Mesmo em pessoas jovens, ativas e com hábitos alimentares equilibrados, a hipertensão arterial pode surgir silenciosamente. Quando há histórico familiar e exames consecutivos mostram pressão elevada, é fundamental buscar causas além dos fatores comportamentais. Exames hormonais como a relação aldosterona/renina são valiosas ferramentas na investigação de causas secundárias da hipertensão. Porém, mesmo com resultados normais, o acompanhamento médico contínuo é essencial para garantir a saúde cardiovascular a longo prazo.
O que é Hipertensão Arterial Sistêmica (HAS)?
A hipertensão arterial é caracterizada pela elevação persistente da pressão sanguínea nas artérias, geralmente acima dos valores de 140/90 mmHg. Trata-se de uma condição crônica e, muitas vezes, silenciosa — ou seja, sem sintomas aparentes — que, se não for controlada, pode resultar em complicações sérias, como doenças cardíacas, renais e acidentes vasculares cerebrais (AVC).
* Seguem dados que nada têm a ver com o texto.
Lemma points_length : Forall (fun v => length v = N) (points op hist).
Proof.
  apply points_closed; [apply length_replicate|done| |done].
  intros x n Hx. cbn. by rewrite length_fmap.
Qed.

Lemma coordinate_ok j v : 0 <= j < Z.of_nat N -> length v = N -> vec_at v j = Ok (coordinate j v).
Proof.
  intros Hj Hv. destruct (vec_at_in_range v j) as (x & Hx & ->); [unfold vec_size; lia|].
  unfold coordinate. by rewrite Hx.
Qed.

Context (s : SeriesBase (list T)).
Context (Hs : series_ok s hist (minutes op hist) (hours op hist) (days op hist)).
Context (mem : list Z) (e : Z) (Htext : text mem None 0 e).

Local Notation at_ h t := (mkSplitter (Some h) (Some t) None 44 SKIP_EMPTY_FIELD).
Local Notation left h := (fields (fun c => 44 =? c) SKIP_EMPTY_FIELD (from mem e h)).
Local Notation at_name := (at_field mem 0 e (fun c => 44 =? c) SKIP_EMPTY_FIELD).

Lemma describe_row_ok j os h t : 0 <= j < Z.of_nat N -> at_name h t ->
  exists h' t', describe_row show s mem j (os, at_ h t) = Ok (os ++ rows j 1 (left h), at_ h' t')
    /\ at_name h' t' /\ left h' = tail (left h).
Proof.
  intros Hj Ha. pose proof (proj1 Ha) as Hh. unfold describe_row, Splitter_valid, valid_at. cbn [s_head s_str_tail].
  rewrite (not_end_spec mem None 0 e Htext) by lia. cbn [mbind outcome_bind].
  assert (forall os, plots (fun v => vec_at v j) show s (data s) os =
    Ok (os ++ entries show 0 (coordinate j <$> points op hist))) as Hplots.
  { intros os'. apply (plots_spec op _ show _ (fun v => length v = N)); [by intros; apply coordinate_ok|done|].
    apply points_length. }
  destruct (Z.eqb_spec h e) as [->|Hne]; cbn [negb mbind outcome_bind].
  - exists e, t. rewrite from_end. split; [|done]. rewrite Hplots. cbn [mbind outcome_bind rows].
    change (fields _ _ []) with (@nil (list Z)). unfold row. by rewrite app_nil_r, <- !app_assoc.
  - destruct (next_spec mem None 0 e Htext (s_is_sep 44) (fun c => 44 =? c) ltac:(done) SKIP_EMPTY_FIELD h t Ha
      ltac:(lia)) as (h' & t' & HE & Hat & Hlt & Hfs).
    unfold Splitter_next. cbn [s_sep s_str_tail s_action s_head s_tail]. rewrite HE. cbn [mbind outcome_bind].
    exists h', t'. rewrite Hfs. split; [|done]. rewrite Hplots. cbn [mbind outcome_bind rows].
    rewrite <- (field_take mem None 0 e Htext (fun c => 44 =? c) SKIP_EMPTY_FIELD h t Ha).
    unfold row, field_bytes. cbn [Splitter_field Splitter_length s_head s_tail].
    by rewrite app_nil_r, <- !app_assoc.
Qed.

Lemma describe_rows_ok k : forall j os h t, 0 <= j -> j + Z.of_nat k <= Z.of_nat N -> at_name h t ->
  exists sp, for_from k j (describe_row show s mem) (os, at_ h t) = Ok (os ++ rows j k (left h), sp).
Proof.
  induction k as [|k IH]; intros j os h t Hj Hk Ha; cbn [for_from]; [eexists; cbn; by rewrite app_nil_r|].
  destruct (describe_row_ok j os h t ltac:(lia) Ha) as (h' & t' & -> & Ha' & Hl). cbn [mbind outcome_bind].
  destruct (IH (j + 1) (os ++ rows j 1 (left h)) h' t' ltac:(lia) ltac:(lia) Ha') as (sp & ->).
  exists sp. do 2 f_equal. rewrite Hl. cbn [rows]. by rewrite app_nil_r, <- app_assoc.
Qed.
End Rows.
Hipertensão em Jovens: Um Sinal de Alerta
Quando a hipertensão se manifesta em indivíduos com menos de 40 anos, especialmente aqueles com um estilo de vida saudável, é recomendado um olhar mais atento. A presença de histórico familiar de hipertensão aumenta ainda mais a necessidade de investigação.
Nesses casos, os médicos podem suspeitar de causas secundárias, ou seja, condições específicas que provocam a elevação da pressão arterial. Entre as principais causas estão distúrbios hormonais, alterações renais, problemas relacionados ao sono (como apneia), entre outros.
O Papel dos Exames Hormonais na Investigação
Um dos exames mais utilizados na avaliação de hipertensão secundária é a relação aldosterona/renina. A aldosterona é um hormônio produzido pelas glândulas suprarrenais que regula o equilíbrio de sódio e potássio no organismo, além de influenciar diretamente a pressão arterial. Já a renina é uma enzima secretada pelos rins que atua na mesma via hormonal.
Quando a aldosterona está elevada e a renina suprimida, a relação entre ambos os marcadores se torna alta, indicando a possibilidade de um quadro chamado hiperaldosteronismo primário — uma das causas tratáveis de hipertensão secundária.
Interpretação do Exame: Quando Preocupar-se?
Os valores de referência da relação aldosterona/renina podem variar de acordo com o laboratório, mas geralmente considera-se que:
- Relações abaixo de 30 indicam baixa probabilidade de hiperaldosteronismo primário;
- Relações acima de 30, principalmente associadas a níveis alterados de aldosterona e renina, sugerem a presença dessa condição.
Portanto, um resultado normal neste exame não elimina a necessidade de acompanhamento, mas pode afastar hipóteses mais graves no momento.
Quando a Hipertensão é Primária (ou Essencial)?
Nos casos em que não há uma causa secundária identificável, a hipertensão é considerada primária, também conhecida como hipertensão essencial. Esse é o tipo mais comum, e sua origem está geralmente relacionada a fatores genéticos e ambientais, mesmo quando a pessoa leva uma vida saudável.
Isso significa que, ainda que o paciente tenha uma alimentação equilibrada, pratique atividade física com regularidade, mantenha um peso adequado e evite o consumo excessivo de sal e álcool, ainda assim pode desenvolver hipertensão devido à sua predisposição genética.
Importância do Acompanhamento Médico
A presença de pressão arterial elevada em exames sucessivos exige atenção, independentemente dos hábitos de vida. A hipertensão não controlada pode trazer riscos silenciosos ao longo do tempo.
Por isso, recomenda-se:
- Acompanhamento regular com cardiologista ou clínico geral;
- Exames complementares conforme indicação médica (como função renal, perfil lipídico, ecocardiograma, entre outros);
- Monitoramento da pressão arterial domiciliar ou através de dispositivos como o MAPA (Monitorização Ambulatorial da Pressão Arterial);
- Manutenção dos hábitos saudáveis já presentes.
Conclusão
A hipertensão é uma condição multifatorial e, muitas vezes, imprevisível. Mesmo pessoas jovens e saudáveis podem desenvolver a doença, principalmente se houver histórico familiar. A boa notícia é que, com diagnóstico precoce e acompanhamento adequado, é possível manter a pressão sob controle e garantir qualidade de vida por muitos anos.
Exames como a relação aldosterona/renina são ferramentas importantes nesse processo de investigação, mas devem ser interpretados dentro de um contexto clínico completo, sempre com orientação médica.